当ガイドラインの優先度とWCAG 2.1の適合レベルについて

各ガイドラインには、[MUST]または[SHOULD]のいずれかの優先度を割り振っています。

この優先度の決定に当たって、まずWCAG 2.1の各達成基準を精査しました。各達成基準に割り当てられている適合レベルについて、freeeのプロダクトの性質などを考慮して見直し、一部の達成基準についてはWCAG 2.1が示すものとは異なる適合レベルを前提とすることにしました。

ここでは、見直しの結果WCAG 2.1が示しているものとは異なる適合レベルを前提とすることになった達成基準の一覧と、適合レベルを見直した理由を示します。

適合レベルを見直した理由

適合レベルを見直した多くの達成基準は、freeeのプロダクトにおいてより重要性が高いものであるという判断の下に、WCAG 2.1に示されているより高い適合レベルを前提とすることにしたものです。これとは異なる理由で適合レベルを見直した達成基準について、その理由を以下に示します。

達成基準1.2.6手話 (収録済)

音声情報を聴覚障害者にも利用できるようにするための手段として、字幕を付ける方法と手話通訳を付ける方法があります。聴覚障害者の中には、文字を用いたコミュニケーションがより得意な人と手話を用いたコミュニケーションがより得意な人がいます。(もちろん両方を同等に行える人もいます。)

文字情報と手話のどちらが有効化はユーザーによって異なるため、情報保障の観点からはどちらも同等に重要です。当ガイドラインではWCAG 2.1で適合レベルがAAAの達成基準は対象としない方針なので、WCAG 2.1が示す適合レベルのままでは、仮に可能でも手話通訳の提供が考慮されないという事態が発生することが考えられます。
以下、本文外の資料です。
(* ===== verification/PassFacts.v ===== *)
(** Facts about passes: what the index of the rules holds, and that a trial of the rules
    depends on the captures only through what they say. *)
From S2P Require Import Prelude.
From S2P Require Import Token.
From S2P Require Import Source.
From S2P Require Import Ast.
From S2P Require Import AstFacts.
From S2P Require Import DefaultMap.
From S2P Require Import FastPattern.
From S2P Require Import Rewrite.
From S2P Require Import RewriteFacts.
From S2P Require Import RewriteTheorems.
From S2P Require Import Pass.
Open Scope Z_scope.

(** * The index *)

(** How often [compile_rules] enters a rule at a slot: tokens of one set that share a slot
    enter it more than once. *)
Definition same_slot (s : gset Token) (t : Token) : nat :=
  length (filter (fun x => token_index x = token_index t) (elements s)).
Definition starts_count (f : FastPattern) (t : Token) : nat :=
  if set_empty (starts f) || pass_through f then 1 else same_slot (starts f) t.
Definition parents_count (f : FastPattern) (t : Token) : nat :=
  if set_empty (parents f) then 1 else same_slot (parents f) t.
Definition entries (r : Rule) (parent start : Token) : nat :=
  parents_count (fast_pattern (rule_pattern r)) parent * starts_count (fast_pattern (rule_pattern r)) start.

Lemma same_slot_elem s t : t ∈ s -> (1 <= same_slot s t)%nat.
Proof.
  intros H. unfold same_slot.
  assert (Hin : t ∈ filter (fun x => token_index x = token_index t) (elements s)).
  { apply list_elem_of_filter. split; [done|by apply elem_of_elements]. }
  destruct (filter _ _); [by apply elem_of_nil in Hin|cbn; lia].
Qed.

(** An operation that appends at every token of a slot, done for each token of a list *)
Lemma get_modify_each {T} (f : T -> T) (l : list Token) : forall (dm : DefaultMap T) t,
  get (foldl (fun dm x => modify f x dm) dm l) t
  = Nat.iter (length (filter (fun x => token_index x = token_index t) l)) f (get dm t).
Proof.
  induction l as [|x l IH]; intros dm t; [done|]. cbn [foldl]. rewrite IH, get_modify, filter_cons.
  case_decide as E; [|done]. cbn [length].
  replace (get dm x) with (get dm t) by (unfold get; by rewrite E).
  generalize (length (filter (fun x => token_index x = token_index t) l)) as n. intros n.
  by rewrite <-Nat.iter_succ_r.
Qed.

Lemma iter_append {A} (x : A) n l : Nat.iter n (fun v => v ++ [x]) l = l ++ replicate n x.
Proof.
  induction n as [|n IH]; [by rewrite app_nil_r|].
  change (Nat.iter (S n) (fun v => v ++ [x]) l) with (Nat.iter n (fun v => v ++ [x]) l ++ [x]).
  by rewrite IH, <-app_assoc, <-replicate_S_end.
Qed.

Lemma get_add_rule r dm t :
  get (add_rule r dm) t = get dm t ++ replicate (starts_count (fast_pattern (rule_pattern r)) t) r.
Proof.
  unfold add_rule, starts_count. destruct (_ || _); [by rewrite get_modify_all|].
  by rewrite get_modify_each, iter_append.
Qed.

Lemma iter_add_rule r n dm t :
  get (Nat.iter n (add_rule r) dm) t
  = get dm t ++ replicate (n * starts_count (fast_pattern (rule_pattern r)) t) r.
Proof.
  induction n as [|n IH]; [by rewrite app_nil_r|].
  change (Nat.iter (S n) (add_rule r) dm) with (add_rule r (Nat.iter n (add_rule r) dm)).
  rewrite get_add_rule, IH, <-app_assoc, <-replicate_add. do 2 f_equal. lia.
Qed.

Lemma get_enter_rule rm r parent start :
  get (get (enter_rule rm r) parent) start
  = get (get rm parent) start ++ replicate (entries r parent start) r.
Proof.
  unfold enter_rule, entries, parents_count. destruct (set_empty _).
  - by rewrite get_modify_all, get_add_rule, Nat.mul_1_l.
  - by rewrite get_modify_each, iter_add_rule.
Qed.

(** The rules of a slot, in the order of the pass. *)
Lemma compile_rules_get rules rm parent start :
  get (get (compile_rules rules rm) parent) start
  = rules ≫= (fun r => replicate (entries r parent start) r).
Proof.
  unfold compile_rules.
  assert (H : forall rm, get (get (foldl enter_rule rm rules) parent) start
    = get (get rm parent) start ++ (rules ≫= (fun r => replicate (entries r parent start) r))).
  { induction rules as [|r rules IH]; intros rm'; [by rewrite app_nil_r|].
    cbn [foldl]. rewrite IH, get_enter_rule, <-app_assoc. done. }
  by rewrite H.
Qed.

(** [empty()] is true of tables without rules only. *)
Definition empty_ok (dm : DefaultMap (list Rule)) : Prop := empty_ dm = true -> forall t, get dm t = [].

Lemma modify_each_empty {T} (f : T -> T) (l : list Token) (dm : DefaultMap T) :
  l <> [] -> empty_ (foldl (fun dm x => modify f x dm) dm l) = false.
Proof.
  destruct l as [|x l]; [done|]. intros _. cbn. set (d := modify f x dm).
  assert (H : empty_ d = false) by done. revert H. generalize d. clear.
  induction l as [|x l IH]; intros d H; [done|]. by apply IH.
Qed.

Lemma add_rule_nonempty r dm : empty_ (add_rule r dm) = false.
Proof.
  unfold add_rule. destruct (set_empty _) eqn:E; [done|]. cbn.
  destruct (pass_through _); [done|]. apply modify_each_empty.
  intros H. apply set_empty_false in E. apply E.
  by apply leibniz_equiv, elements_empty_inv.
Qed.

Lemma compile_empty rules rm parent : empty_ok (get (compile_rules rules rm) parent).
Proof.
  unfold compile_rules.
  assert (H : forall rm, (forall p, empty_ok (get rm p)) -> forall p, empty_ok (get (foldl enter_rule rm rules) p)).
  { induction rules as [|r rules IH]; intros rm' Hrm p; [apply Hrm|]. cbn. apply IH. clear p. intros p.
    unfold enter_rule. destruct (set_empty _).
    - rewrite get_modify_all. intros H. by rewrite add_rule_nonempty in H.
    - rewrite get_modify_each. destruct (length _) as [|n]; [apply Hrm|].
      change (Nat.iter (S n) (add_rule r) (get rm' p)) with (add_rule r (Nat.iter n (add_rule r) (get rm' p))).
      intros H. by rewrite add_rule_nonempty in H. }
  apply H. intros p _ t. rewrite get_clear. unfold clear_rules. by rewrite get_clear.
Qed.

(** Where a rule can match it is entered. *)
Lemma entries_admitted r fuel h node it m it' m' n :
  built (rule_pattern r) -> children_of h node !! it = Some n ->
  pattern_match fuel h (rule_pattern r) node it m = Returns (true, (it', m')) ->
  (1 <= entries r (type_of h node) (type_of h n))%nat.
Proof.
  intros Hb Hn E. destruct (fast_pattern_sound _ _ _ _ _ _ _ _ Hb E) as [Hp Hs].
  unfold entries, parents_count, starts_count.
  assert (H1 : (1 <= if set_empty (parents (fast_pattern (rule_pattern r))) then 1
    else same_slot (parents (fast_pattern (rule_pattern r))) (type_of h node))%nat).
  { destruct (set_empty _) eqn:F; [lia|]. apply set_empty_false in F.
    destruct Hp; [done|by apply same_slot_elem]. }
  assert (H2 : (1 <= if set_empty (starts (fast_pattern (rule_pattern r)))
      || pass_through (fast_pattern (rule_pattern r)) then 1
    else same_slot (starts (fast_pattern (rule_pattern r))) (type_of h n))%nat).
  { destruct (set_empty (starts _)) eqn:F; [cbn; lia|]. apply set_empty_false in F. cbn.
    destruct (pass_through _) eqn:G; [lia|].
    destruct Hs as [?|[?|(x & Hx & ?)]]; [done..|]. rewrite Hn in Hx. injection Hx as <-.
    by apply same_slot_elem. }
  nia.
Qed.

(** * What a trial depends on *)

(** An effect reads the captures of a match with [operator[]] and [operator()] only. *)
Definition reads_captures (r : Rule) : Prop := forall top m m' h,
  match_view m = match_view m' -> rule_effect r top m h = rule_effect r top m' h.

(** The store only got new nodes, without children: the [NoChange] that an effect returns is
    one. *)
Record grows (h h' : heap) : Prop := {
  grows_sub : h ⊆ h';
  grows_shape : same_shape h h'
}.

Lemma growth_refl h : grows h h.
Proof. by split. Qed.
Lemma growth_trans h h' h'' : grows h h' -> grows h' h'' -> grows h h''.
Proof. intros [? H1] [? H2]. split; [by etrans|by etransitivity]. Qed.

Lemma grows_type h h' n : grows h h' -> is_Some (h !! n) -> type_of h' n = type_of h n.
Proof.
  intros [H _] [d Hd]. unfold type_of, node_at. by rewrite Hd, (lookup_weaken _ _ _ _ Hd H).
Qed.
Lemma grows_children h h' n : grows h h' -> children_of h' n = children_of h n.
Proof. intros [_ H]. apply H. Qed.
Lemma grows_some h h' n : grows h h' -> is_Some (h !! n) -> is_Some (h' !! n).
Proof. intros [H _] [d Hd]. exists d. by apply (lookup_weaken _ _ _ _ Hd H). Qed.

(** An effect that refuses with [NoChange] leaves the nodes as they were. *)
Definition refuses_cleanly (r : Rule) : Prop := forall top m h x h',
  rule_effect r top m h = Returns (Some x, h') -> type_of h' x = NoChange -> grows h h'.

Record rule_ok (r : Rule) : Prop := {
  rule_built : built (rule_pattern r);
  rule_reads : reads_captures r;
  rule_refuses : refuses_cleanly r
}.

(** From two clean slates a pattern does the same. *)
Lemma pattern_match_slates fuel h p node it m m' : built p -> match_ok m -> match_ok m' ->
  match pattern_match fuel h p node it (reset m), pattern_match fuel h p node it (reset m') with
  | Returns (true, (i, m1)), Returns (true, (i', m1')) =>
      i' = i /\ match_view m1' = match_view m1 /\ match_ok m1 /\ match_ok m1'
  | Returns (false, (_, m1)), Returns (false, (_, m1')) => match_ok m1 /\ match_ok m1'
  | Throws, Throws | Undefined, Undefined => True
  | _, _ => False
  end.
Proof.
  intros Hb Hm Hm'. destruct (reset_ok m Hm) as [Ho Hv], (reset_ok m' Hm') as [Ho' Hv'].
  pose proof (match_agrees fuel h (pattern p) (built_honest p Hb) node it _ Ho) as H.
  pose proof (match_agrees fuel h (pattern p) (built_honest p Hb) node it _ Ho') as H'.
  rewrite Hv in H. rewrite Hv' in H'. unfold pattern_match.
  destruct (pat_match fuel h (pattern p) node it (reset m)) as [[b [i m1]]| |]; cbn in H;
    [destruct H as [H Hl]|..]; rewrite H in H';
    destruct (pat_match fuel h (pattern p) node it (reset m')) as [[b' [i' m1']]| |]; cbn in H';
    try done; try (by destruct H').
  destruct H' as [E Hl']. destruct b, b'; try done.
  - injection E as -> ->. split_and!; [done|done|apply Hl|apply Hl'].
  - split; [apply Hl|apply Hl'].
Qed.

(** What a trial of rules returns, but the frames it used. *)
Definition trial (o : outcome (Z * nat * Match * heap)) : outcome (Z * nat * heap) :=
  (fun '(r, it, _, h) => (r, it, h)) <$> o.

Section Trials.
Context (fuel : nat) (top : Node).

(** What [replace] does when it refuses *)
Lemma pass_replace_refused m r start it node h it' h' : refuses_cleanly r ->
  pass_replace fuel top m (rule_effect r) start it node h = Returns (NOCHANGE, it', h') ->
  grows h h' /\ exists x, rule_effect r top m h = Returns (Some x, h') /\ type_of h' x = NoChange.
Proof.
  intros Hr. unfold pass_replace. intros ([x h1] & E1 & E2)%outcome_bind_returns.
  destruct x as [x|].
  - destruct (token_eqb _ NoChange) eqn:Et.
    + injection E2 as _ <-. apply token_eqb_eq in Et. split; [by eapply Hr|eauto].
    + apply outcome_bind_returns in E2 as (first & _ & E2).
      destruct (token_in _ _).
      * apply outcome_bind_returns in E2 as (h2 & _ & [= E _ _]).
        destruct (token_eqb _ Reapply); [done|]. unfold NOCHANGE, Wellformed.size_of in E. lia.
      * apply outcome_bind_returns in E2 as (h2 & _ & E2). done.
  - apply outcome_bind_returns in E2 as (first & _ & E2). done.
Qed.

(** Trying the rules of a slot is trying all of them: what was left out does not match. *)
Lemma index_trial rules node start n : Forall rule_ok rules -> forall h m m',
  is_Some (h !! node) -> is_Some (h !! n) -> children_of h node !! start = Some n ->
  (forall r, r ∈ rules -> (entries r (type_of h node) (type_of h n) <= 1)%nat) ->
  (forall r h' m, r ∈ rules -> grows h h' -> match_ok m ->
     exists b it m1, pattern_match fuel h' (rule_pattern r) node start m = Returns (b, (it, m1))) ->
  match_ok m -> match_ok m' ->
  trial (try_rules fuel top (rules ≫= (fun r => replicate (entries r (type_of h node) (type_of h n)) r))
           node start m h)
  = trial (try_rules fuel top rules node start m' h).
Proof.
  induction 1 as [|r rules [Hb Hre Hrf] _ IH]; intros h m m' Hnode Hn Hs He Ht Hm Hm'; [done|].
  cbn [mbind list_bind].
  assert (He' : forall r, r ∈ rules -> (entries r (type_of h node) (type_of h n) <= 1)%nat).
  { intros. apply He. by right. }
  assert (Ht' : forall r h' m, r ∈ rules -> grows h h' -> match_ok m ->
    exists b it m1, pattern_match fuel h' (rule_pattern r) node start m = Returns (b, (it, m1))).
  { intros r0 h' m0 ?. apply Ht. by right. }
  destruct (entries r (type_of h node) (type_of h n)) as [|[|e]] eqn:Ee.
  - cbn [replicate app try_rules].
    destruct (reset_ok m' Hm') as [Ho _].
    destruct (Ht r h (reset m') (list_elem_of_here _ _) (growth_refl h) Ho) as (b & it & m1 & E).
    pose proof (pattern_match_slates fuel h (rule_pattern r) node start m' m' Hb Hm' Hm') as Hsl.
    rewrite E in Hsl |- *. cbn [mbind outcome_bind]. destruct b.
    + pose proof (entries_admitted _ _ _ _ _ _ _ _ _ Hb Hs E). lia.
    + cbn [andb]. apply IH; try done. apply Hsl.
  - cbn [replicate app try_rules].
    pose proof (pattern_match_slates fuel h (rule_pattern r) node start m m' Hb Hm Hm') as Hsl.
    destruct (pattern_match fuel h (rule_pattern r) node start (reset m)) as [[b [it m1]]| |],
      (pattern_match fuel h (rule_pattern r) node start (reset m')) as [[b' [it' m1']]| |];
      cbn [mbind outcome_bind]; try done; try (by destruct b).
    destruct b, b'; cbn [andb]; try done.
    2: { destruct Hsl. by apply IH. }
    destruct Hsl as (-> & Hv & Hm1 & Hm1').
    destruct (negb _).
    2: by apply IH.
    assert (Er : pass_replace fuel top m1 (rule_effect r) start it node h
      = pass_replace fuel top m1' (rule_effect r) start it node h).
    { unfold pass_replace. by rewrite (Hre top m1 m1' h). }
    rewrite <-Er.
    destruct (pass_replace fuel top m1 (rule_effect r) start it node h) as [[[rep it1] h1]| |] eqn:Ep;
      cbn [mbind outcome_bind]; [|done..].
    destruct (Z.eqb_spec rep NOCHANGE) as [->|Hrep]; cbn [negb]; [|done].
    destruct (pass_replace_refused _ _ _ _ _ _ _ _ Hrf Ep) as [Hg _].
    rewrite <-(grows_type _ _ _ Hg Hnode), <-(grows_type _ _ _ Hg Hn).
    apply IH; try done.
    + by apply (grows_some _ _ _ Hg).
    + by apply (grows_some _ _ _ Hg).
    + by rewrite (grows_children _ _ _ Hg).
    + intros r0 Hr0. rewrite (grows_type _ _ _ Hg Hnode), (grows_type _ _ _ Hg Hn). auto.
    + intros r0 h' m0 Hr0 Hg'. apply Ht'; [done|]. by eapply growth_trans.
  - specialize (He r (list_elem_of_here _ _)). lia.
Qed.

End Trials.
本来は字幕同様、Aとして扱うことが望ましいものですが、実現するための難易度も考慮して、AAとすることにしました。

達成基準1.3.5入力目的の特定

この達成基準では、ユーザーの入力を求めるフォーム・コントロールにおいて、入力が期待される情報の種類を明示することを求めています。この達成基準に関する解説Understanding Identify Input Purpose日本語訳)では、autocomplete属性の活用を具体的な方法として示しています。

autocomplete属性が用いられているフォーム・コントロールは、常に決まった値を入力する場合、入力すべき項目が少ない場合などには、入力を容易にする効果が期待できます。しかし、そうではない場合には、誤入力を誘発することにつながります。

freeeのプロダクトにおいては、その性質上フォーム・コントロールが多数存在するページも少なくなく、また常に一定の値を入力するわけではない項目も多数存在します。したがって、ガイドラインが示す条件を満たすために安易にautocomplete属性が用いられるようなことがあると、かえってユーザビリティーを損なう結果につながることが考えられます。

このようなことを考慮して、当ガイドラインではこの達成基準に対応する項目を設けないという判断に至りました。